Below is a listing. Quote from it, exactly, the lines from the one containing "Definition INT16_T : Z := 1." down to the one containing "Definition msg_not_found : string", both ends included, and nothing else.

== == ==

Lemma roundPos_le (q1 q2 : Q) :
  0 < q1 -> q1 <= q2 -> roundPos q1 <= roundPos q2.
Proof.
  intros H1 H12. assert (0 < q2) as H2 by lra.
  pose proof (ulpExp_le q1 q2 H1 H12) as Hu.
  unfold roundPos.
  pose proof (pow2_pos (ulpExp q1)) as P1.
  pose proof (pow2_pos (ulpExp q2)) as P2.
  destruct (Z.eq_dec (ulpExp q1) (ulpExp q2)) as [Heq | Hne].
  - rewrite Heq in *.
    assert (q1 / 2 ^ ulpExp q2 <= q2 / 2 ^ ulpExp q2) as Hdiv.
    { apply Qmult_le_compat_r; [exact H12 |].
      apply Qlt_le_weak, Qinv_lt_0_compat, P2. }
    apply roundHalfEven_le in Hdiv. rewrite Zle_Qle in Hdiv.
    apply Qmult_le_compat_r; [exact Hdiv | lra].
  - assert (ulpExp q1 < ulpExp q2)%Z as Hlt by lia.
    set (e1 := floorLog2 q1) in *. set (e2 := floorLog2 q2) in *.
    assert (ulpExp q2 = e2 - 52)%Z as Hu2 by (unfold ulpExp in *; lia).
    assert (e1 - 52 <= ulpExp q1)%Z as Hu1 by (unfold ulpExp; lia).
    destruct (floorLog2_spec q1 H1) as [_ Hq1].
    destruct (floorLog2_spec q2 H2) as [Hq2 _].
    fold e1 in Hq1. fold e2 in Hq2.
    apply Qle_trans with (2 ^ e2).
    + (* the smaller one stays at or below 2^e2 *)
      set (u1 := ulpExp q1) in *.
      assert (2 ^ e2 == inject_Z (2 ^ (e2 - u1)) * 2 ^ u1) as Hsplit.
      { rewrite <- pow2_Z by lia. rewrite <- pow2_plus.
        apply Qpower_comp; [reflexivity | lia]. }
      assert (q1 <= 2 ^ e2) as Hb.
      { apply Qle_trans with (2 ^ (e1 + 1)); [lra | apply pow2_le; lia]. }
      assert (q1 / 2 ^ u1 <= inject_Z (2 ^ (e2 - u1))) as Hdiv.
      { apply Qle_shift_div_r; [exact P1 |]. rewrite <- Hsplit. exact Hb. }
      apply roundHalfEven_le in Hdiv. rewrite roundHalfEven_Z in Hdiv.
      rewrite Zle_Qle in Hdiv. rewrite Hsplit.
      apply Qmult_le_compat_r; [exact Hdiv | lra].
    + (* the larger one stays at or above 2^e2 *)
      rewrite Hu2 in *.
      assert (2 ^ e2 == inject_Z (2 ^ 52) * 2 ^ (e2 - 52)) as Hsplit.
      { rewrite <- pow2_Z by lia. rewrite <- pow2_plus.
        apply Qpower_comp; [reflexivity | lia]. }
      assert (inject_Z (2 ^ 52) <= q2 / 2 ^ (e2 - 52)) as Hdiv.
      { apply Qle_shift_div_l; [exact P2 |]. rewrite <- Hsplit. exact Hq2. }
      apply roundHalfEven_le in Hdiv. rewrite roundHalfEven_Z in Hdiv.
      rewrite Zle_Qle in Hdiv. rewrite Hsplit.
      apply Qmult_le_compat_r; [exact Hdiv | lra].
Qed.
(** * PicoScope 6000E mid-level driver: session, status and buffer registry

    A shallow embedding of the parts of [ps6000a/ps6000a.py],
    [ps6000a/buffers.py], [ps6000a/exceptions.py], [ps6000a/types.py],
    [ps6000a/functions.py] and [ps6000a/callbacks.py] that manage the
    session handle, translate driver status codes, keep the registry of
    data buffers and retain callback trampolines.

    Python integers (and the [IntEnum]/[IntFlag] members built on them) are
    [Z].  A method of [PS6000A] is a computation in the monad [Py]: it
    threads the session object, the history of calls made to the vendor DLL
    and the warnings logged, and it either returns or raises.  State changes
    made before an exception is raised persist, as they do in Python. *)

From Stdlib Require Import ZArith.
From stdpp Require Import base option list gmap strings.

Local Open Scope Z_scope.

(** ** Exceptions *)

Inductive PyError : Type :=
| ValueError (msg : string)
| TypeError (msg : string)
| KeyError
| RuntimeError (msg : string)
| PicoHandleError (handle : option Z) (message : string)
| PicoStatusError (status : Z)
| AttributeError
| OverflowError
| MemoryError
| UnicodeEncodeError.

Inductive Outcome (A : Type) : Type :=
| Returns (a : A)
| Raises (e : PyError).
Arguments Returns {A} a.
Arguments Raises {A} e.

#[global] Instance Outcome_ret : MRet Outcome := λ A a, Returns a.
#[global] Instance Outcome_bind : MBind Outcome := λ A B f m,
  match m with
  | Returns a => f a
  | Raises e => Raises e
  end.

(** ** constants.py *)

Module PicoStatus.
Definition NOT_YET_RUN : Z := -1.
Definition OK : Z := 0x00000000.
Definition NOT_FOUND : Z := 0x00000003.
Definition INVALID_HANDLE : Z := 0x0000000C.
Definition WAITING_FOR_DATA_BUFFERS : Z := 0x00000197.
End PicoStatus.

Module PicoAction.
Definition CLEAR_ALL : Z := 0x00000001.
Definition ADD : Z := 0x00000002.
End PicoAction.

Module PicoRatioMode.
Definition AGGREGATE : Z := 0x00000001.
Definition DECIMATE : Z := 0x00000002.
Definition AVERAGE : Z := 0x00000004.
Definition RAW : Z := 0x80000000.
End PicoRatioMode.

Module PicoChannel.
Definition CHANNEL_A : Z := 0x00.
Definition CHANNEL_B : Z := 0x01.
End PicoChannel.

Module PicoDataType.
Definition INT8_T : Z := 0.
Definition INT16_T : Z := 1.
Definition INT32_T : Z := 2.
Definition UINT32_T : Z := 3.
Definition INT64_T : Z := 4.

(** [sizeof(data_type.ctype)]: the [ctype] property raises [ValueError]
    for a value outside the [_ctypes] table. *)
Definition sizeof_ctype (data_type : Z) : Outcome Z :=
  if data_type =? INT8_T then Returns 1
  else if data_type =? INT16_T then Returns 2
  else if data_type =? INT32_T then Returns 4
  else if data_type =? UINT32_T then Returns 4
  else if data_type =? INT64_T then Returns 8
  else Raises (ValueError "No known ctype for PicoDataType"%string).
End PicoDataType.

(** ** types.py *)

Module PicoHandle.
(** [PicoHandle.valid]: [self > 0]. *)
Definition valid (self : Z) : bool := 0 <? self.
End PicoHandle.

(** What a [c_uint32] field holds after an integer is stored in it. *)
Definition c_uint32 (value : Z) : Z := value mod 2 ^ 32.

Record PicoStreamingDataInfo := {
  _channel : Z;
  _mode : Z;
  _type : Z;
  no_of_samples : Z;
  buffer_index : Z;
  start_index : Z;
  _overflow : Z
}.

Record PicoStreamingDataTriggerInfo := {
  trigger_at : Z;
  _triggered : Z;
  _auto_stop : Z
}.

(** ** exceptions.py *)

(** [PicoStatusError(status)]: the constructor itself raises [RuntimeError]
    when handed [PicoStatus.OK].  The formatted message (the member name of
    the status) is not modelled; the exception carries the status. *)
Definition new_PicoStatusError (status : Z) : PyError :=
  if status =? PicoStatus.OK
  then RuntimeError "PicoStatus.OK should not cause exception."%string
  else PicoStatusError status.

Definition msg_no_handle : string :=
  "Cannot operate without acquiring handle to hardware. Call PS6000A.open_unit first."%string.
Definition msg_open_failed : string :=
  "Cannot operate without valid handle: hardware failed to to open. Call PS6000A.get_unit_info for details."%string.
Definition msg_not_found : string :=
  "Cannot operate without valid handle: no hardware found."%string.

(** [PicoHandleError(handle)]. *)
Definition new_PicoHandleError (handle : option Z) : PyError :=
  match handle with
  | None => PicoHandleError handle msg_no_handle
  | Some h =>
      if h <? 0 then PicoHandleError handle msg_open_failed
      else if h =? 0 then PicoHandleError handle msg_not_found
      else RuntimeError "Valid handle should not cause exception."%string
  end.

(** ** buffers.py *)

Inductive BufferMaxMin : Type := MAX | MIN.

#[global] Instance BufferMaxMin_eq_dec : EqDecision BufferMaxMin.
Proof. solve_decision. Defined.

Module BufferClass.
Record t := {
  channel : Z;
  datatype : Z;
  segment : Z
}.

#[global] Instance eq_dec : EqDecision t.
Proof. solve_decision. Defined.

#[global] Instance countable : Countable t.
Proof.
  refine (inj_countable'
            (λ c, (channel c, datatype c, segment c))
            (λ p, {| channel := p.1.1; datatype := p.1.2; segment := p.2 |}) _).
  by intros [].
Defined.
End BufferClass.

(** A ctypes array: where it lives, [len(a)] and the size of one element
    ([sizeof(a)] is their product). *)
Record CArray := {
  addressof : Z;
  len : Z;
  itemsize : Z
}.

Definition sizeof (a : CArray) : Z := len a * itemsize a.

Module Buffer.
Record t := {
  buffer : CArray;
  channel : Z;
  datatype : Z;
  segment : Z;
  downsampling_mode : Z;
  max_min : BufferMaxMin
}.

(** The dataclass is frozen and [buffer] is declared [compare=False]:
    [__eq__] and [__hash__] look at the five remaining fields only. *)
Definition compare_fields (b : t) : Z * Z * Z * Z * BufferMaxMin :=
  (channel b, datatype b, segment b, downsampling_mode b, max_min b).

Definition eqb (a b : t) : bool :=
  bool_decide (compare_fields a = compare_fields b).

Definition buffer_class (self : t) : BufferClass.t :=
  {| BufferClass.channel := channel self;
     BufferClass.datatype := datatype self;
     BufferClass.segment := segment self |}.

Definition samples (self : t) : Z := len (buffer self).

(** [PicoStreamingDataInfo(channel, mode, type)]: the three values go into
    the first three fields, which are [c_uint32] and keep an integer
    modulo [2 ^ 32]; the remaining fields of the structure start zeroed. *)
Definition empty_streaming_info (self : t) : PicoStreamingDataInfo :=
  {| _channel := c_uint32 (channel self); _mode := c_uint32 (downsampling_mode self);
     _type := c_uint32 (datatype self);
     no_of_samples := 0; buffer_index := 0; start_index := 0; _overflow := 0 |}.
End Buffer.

== == ==

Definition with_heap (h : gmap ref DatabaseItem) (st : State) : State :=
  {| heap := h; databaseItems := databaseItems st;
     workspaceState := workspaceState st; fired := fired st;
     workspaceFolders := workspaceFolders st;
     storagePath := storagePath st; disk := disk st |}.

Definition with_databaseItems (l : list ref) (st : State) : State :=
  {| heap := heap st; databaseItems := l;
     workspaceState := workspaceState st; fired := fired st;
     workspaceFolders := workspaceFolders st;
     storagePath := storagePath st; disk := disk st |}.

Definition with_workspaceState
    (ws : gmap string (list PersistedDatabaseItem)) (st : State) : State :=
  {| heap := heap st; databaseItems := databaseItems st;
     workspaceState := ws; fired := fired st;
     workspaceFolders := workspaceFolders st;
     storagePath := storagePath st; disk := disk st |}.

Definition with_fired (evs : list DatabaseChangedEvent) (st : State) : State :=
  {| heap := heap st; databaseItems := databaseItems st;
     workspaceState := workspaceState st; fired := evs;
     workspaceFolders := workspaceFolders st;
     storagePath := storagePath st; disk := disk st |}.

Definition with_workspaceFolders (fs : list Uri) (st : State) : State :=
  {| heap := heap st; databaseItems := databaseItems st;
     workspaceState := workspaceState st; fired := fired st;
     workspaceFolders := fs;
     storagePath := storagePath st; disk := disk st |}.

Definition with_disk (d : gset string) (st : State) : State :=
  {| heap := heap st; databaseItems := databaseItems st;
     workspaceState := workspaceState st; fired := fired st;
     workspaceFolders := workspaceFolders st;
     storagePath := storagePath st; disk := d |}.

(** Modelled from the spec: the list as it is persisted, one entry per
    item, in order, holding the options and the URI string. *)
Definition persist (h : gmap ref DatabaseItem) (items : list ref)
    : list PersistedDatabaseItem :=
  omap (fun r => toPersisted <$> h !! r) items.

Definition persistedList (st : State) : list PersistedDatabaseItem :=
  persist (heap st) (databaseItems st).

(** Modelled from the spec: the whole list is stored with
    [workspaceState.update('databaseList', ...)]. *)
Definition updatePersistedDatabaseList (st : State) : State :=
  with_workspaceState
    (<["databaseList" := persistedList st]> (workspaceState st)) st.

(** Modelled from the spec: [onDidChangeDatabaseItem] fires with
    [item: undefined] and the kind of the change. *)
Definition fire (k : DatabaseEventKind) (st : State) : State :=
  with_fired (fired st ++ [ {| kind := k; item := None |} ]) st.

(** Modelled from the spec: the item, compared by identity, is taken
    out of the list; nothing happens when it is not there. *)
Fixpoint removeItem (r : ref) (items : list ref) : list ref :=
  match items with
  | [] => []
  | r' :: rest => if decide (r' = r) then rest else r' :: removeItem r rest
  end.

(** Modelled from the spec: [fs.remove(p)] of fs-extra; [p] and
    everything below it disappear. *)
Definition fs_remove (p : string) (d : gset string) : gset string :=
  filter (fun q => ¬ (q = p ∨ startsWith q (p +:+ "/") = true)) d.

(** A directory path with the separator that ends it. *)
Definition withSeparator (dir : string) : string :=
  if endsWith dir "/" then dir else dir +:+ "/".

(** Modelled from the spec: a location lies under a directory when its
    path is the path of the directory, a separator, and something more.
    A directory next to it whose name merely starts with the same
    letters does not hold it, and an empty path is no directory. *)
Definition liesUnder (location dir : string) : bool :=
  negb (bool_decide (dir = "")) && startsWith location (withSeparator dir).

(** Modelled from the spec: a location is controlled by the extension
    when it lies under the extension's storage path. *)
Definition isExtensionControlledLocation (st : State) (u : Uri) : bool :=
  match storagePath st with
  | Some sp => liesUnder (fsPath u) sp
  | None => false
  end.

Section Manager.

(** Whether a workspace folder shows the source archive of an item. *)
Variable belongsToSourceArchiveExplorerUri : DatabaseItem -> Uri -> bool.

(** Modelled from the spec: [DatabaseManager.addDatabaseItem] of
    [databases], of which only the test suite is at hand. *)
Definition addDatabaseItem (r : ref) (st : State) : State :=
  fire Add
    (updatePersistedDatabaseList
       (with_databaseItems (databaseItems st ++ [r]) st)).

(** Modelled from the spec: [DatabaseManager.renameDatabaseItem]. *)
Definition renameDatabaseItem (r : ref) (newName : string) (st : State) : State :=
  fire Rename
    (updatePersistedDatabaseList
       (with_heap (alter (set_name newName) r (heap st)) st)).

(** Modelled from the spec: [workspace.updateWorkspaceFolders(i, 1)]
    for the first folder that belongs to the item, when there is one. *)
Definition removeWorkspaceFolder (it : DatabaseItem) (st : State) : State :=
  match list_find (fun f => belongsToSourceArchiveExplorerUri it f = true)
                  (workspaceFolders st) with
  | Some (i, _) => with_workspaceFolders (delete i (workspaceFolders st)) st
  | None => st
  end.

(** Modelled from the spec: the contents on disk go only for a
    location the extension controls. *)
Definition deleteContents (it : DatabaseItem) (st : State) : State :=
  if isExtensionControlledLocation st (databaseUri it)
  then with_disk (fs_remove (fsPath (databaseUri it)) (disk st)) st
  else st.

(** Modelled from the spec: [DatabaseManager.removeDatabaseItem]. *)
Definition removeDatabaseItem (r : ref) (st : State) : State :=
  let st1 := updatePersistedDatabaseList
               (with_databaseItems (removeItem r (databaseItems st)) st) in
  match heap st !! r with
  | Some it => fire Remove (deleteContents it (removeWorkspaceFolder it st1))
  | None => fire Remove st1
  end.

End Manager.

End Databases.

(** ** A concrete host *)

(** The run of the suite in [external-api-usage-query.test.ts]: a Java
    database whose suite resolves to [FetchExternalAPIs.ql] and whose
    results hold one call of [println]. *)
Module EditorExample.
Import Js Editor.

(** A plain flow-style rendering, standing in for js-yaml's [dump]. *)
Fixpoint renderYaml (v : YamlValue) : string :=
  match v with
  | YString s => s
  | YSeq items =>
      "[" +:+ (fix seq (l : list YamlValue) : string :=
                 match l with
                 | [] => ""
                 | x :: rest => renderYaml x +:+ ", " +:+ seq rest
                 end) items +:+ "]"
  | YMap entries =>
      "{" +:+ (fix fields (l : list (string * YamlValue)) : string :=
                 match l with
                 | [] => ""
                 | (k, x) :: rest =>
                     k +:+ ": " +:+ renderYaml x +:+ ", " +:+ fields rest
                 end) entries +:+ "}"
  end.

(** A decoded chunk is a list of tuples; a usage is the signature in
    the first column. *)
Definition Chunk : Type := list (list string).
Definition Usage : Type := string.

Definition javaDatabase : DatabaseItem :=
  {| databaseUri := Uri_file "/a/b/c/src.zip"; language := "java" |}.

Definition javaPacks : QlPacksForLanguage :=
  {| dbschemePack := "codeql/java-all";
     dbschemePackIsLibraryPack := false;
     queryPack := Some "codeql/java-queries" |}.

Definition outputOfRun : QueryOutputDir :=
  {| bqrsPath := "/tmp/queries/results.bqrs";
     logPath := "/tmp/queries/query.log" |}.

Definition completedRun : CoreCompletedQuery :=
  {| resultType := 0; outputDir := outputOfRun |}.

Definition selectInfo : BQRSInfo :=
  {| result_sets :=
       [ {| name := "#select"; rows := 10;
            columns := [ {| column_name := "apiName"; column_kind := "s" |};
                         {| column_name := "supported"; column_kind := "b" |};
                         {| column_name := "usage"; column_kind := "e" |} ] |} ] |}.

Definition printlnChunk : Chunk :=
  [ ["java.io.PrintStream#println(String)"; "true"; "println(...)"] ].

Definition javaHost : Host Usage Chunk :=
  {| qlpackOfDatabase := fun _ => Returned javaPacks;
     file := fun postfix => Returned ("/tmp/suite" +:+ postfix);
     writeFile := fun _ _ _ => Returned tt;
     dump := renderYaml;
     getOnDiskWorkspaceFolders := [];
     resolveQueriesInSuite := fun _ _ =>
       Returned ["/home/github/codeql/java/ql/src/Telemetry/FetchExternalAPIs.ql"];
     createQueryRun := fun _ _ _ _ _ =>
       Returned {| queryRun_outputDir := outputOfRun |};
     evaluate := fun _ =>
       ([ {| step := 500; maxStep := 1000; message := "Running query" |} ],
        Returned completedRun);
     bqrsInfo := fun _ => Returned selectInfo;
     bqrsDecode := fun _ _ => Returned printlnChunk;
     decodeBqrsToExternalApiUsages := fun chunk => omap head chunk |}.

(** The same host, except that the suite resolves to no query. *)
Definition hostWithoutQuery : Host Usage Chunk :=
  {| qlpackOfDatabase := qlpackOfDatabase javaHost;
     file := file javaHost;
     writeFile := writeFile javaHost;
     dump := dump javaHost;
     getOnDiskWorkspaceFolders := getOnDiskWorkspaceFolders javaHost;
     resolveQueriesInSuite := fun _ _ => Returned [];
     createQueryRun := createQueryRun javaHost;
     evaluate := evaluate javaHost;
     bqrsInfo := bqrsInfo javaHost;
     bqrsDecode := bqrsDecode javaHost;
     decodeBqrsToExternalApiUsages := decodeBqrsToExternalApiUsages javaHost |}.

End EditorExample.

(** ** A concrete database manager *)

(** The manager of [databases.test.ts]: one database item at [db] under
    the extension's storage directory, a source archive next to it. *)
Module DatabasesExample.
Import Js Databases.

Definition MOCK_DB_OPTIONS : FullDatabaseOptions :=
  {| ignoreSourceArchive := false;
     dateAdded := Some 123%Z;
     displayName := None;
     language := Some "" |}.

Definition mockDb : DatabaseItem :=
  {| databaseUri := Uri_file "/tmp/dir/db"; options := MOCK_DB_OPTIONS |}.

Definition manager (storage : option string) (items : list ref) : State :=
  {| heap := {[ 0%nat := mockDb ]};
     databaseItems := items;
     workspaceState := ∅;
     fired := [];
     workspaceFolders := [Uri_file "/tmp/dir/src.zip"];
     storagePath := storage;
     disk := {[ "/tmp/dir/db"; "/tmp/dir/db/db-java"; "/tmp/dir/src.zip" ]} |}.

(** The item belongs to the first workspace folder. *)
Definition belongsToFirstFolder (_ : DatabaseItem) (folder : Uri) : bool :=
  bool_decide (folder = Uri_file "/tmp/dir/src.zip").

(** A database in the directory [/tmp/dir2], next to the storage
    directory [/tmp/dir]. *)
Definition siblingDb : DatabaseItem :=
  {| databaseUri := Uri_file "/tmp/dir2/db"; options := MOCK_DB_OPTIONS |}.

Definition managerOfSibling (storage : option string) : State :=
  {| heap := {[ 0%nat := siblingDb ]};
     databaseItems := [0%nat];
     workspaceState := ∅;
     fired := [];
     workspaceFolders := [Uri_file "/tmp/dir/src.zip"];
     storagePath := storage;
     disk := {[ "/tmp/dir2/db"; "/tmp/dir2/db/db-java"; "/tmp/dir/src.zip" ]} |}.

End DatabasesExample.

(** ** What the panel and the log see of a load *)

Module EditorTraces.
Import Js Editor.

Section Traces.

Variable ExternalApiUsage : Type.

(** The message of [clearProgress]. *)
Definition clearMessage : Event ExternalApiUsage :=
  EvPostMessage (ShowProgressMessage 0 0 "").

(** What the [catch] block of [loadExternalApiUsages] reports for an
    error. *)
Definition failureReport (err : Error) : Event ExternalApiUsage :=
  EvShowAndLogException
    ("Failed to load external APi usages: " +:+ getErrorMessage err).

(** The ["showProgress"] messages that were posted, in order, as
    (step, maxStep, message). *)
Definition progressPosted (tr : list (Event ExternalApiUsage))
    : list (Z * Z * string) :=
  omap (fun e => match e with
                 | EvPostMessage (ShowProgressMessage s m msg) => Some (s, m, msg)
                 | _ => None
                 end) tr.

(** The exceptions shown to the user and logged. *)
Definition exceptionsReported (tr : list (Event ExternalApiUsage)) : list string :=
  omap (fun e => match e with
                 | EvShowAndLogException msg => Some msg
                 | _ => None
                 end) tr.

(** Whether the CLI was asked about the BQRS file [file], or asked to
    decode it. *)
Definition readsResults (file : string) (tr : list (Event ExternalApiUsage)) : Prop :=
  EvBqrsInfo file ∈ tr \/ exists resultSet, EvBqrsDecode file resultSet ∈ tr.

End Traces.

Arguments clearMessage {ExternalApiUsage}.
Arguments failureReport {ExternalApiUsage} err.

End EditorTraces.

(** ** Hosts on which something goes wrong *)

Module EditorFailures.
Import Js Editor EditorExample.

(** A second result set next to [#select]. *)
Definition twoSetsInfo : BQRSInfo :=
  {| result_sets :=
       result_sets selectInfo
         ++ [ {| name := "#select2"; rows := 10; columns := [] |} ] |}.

== == ==

• _Your response_
Definition INT16_T : Z := 1.
Definition INT32_T : Z := 2.
Definition UINT32_T : Z := 3.
Definition INT64_T : Z := 4.

(** [sizeof(data_type.ctype)]: the [ctype] property raises [ValueError]
    for a value outside the [_ctypes] table. *)
Definition sizeof_ctype (data_type : Z) : Outcome Z :=
  if data_type =? INT8_T then Returns 1
  else if data_type =? INT16_T then Returns 2
  else if data_type =? INT32_T then Returns 4
  else if data_type =? UINT32_T then Returns 4
  else if data_type =? INT64_T then Returns 8
  else Raises (ValueError "No known ctype for PicoDataType"%string).
End PicoDataType.

(** ** types.py *)

Module PicoHandle.
(** [PicoHandle.valid]: [self > 0]. *)
Definition valid (self : Z) : bool := 0 <? self.
End PicoHandle.

(** What a [c_uint32] field holds after an integer is stored in it. *)
Definition c_uint32 (value : Z) : Z := value mod 2 ^ 32.

Record PicoStreamingDataInfo := {
  _channel : Z;
  _mode : Z;
  _type : Z;
  no_of_samples : Z;
  buffer_index : Z;
  start_index : Z;
  _overflow : Z
}.

Record PicoStreamingDataTriggerInfo := {
  trigger_at : Z;
  _triggered : Z;
  _auto_stop : Z
}.

(** ** exceptions.py *)

(** [PicoStatusError(status)]: the constructor itself raises [RuntimeError]
    when handed [PicoStatus.OK].  The formatted message (the member name of
    the status) is not modelled; the exception carries the status. *)
Definition new_PicoStatusError (status : Z) : PyError :=
  if status =? PicoStatus.OK
  then RuntimeError "PicoStatus.OK should not cause exception."%string
  else PicoStatusError status.

Definition msg_no_handle : string :=
  "Cannot operate without acquiring handle to hardware. Call PS6000A.open_unit first."%string.
Definition msg_open_failed : string :=
  "Cannot operate without valid handle: hardware failed to to open. Call PS6000A.get_unit_info for details."%string.
Definition msg_not_found : string :=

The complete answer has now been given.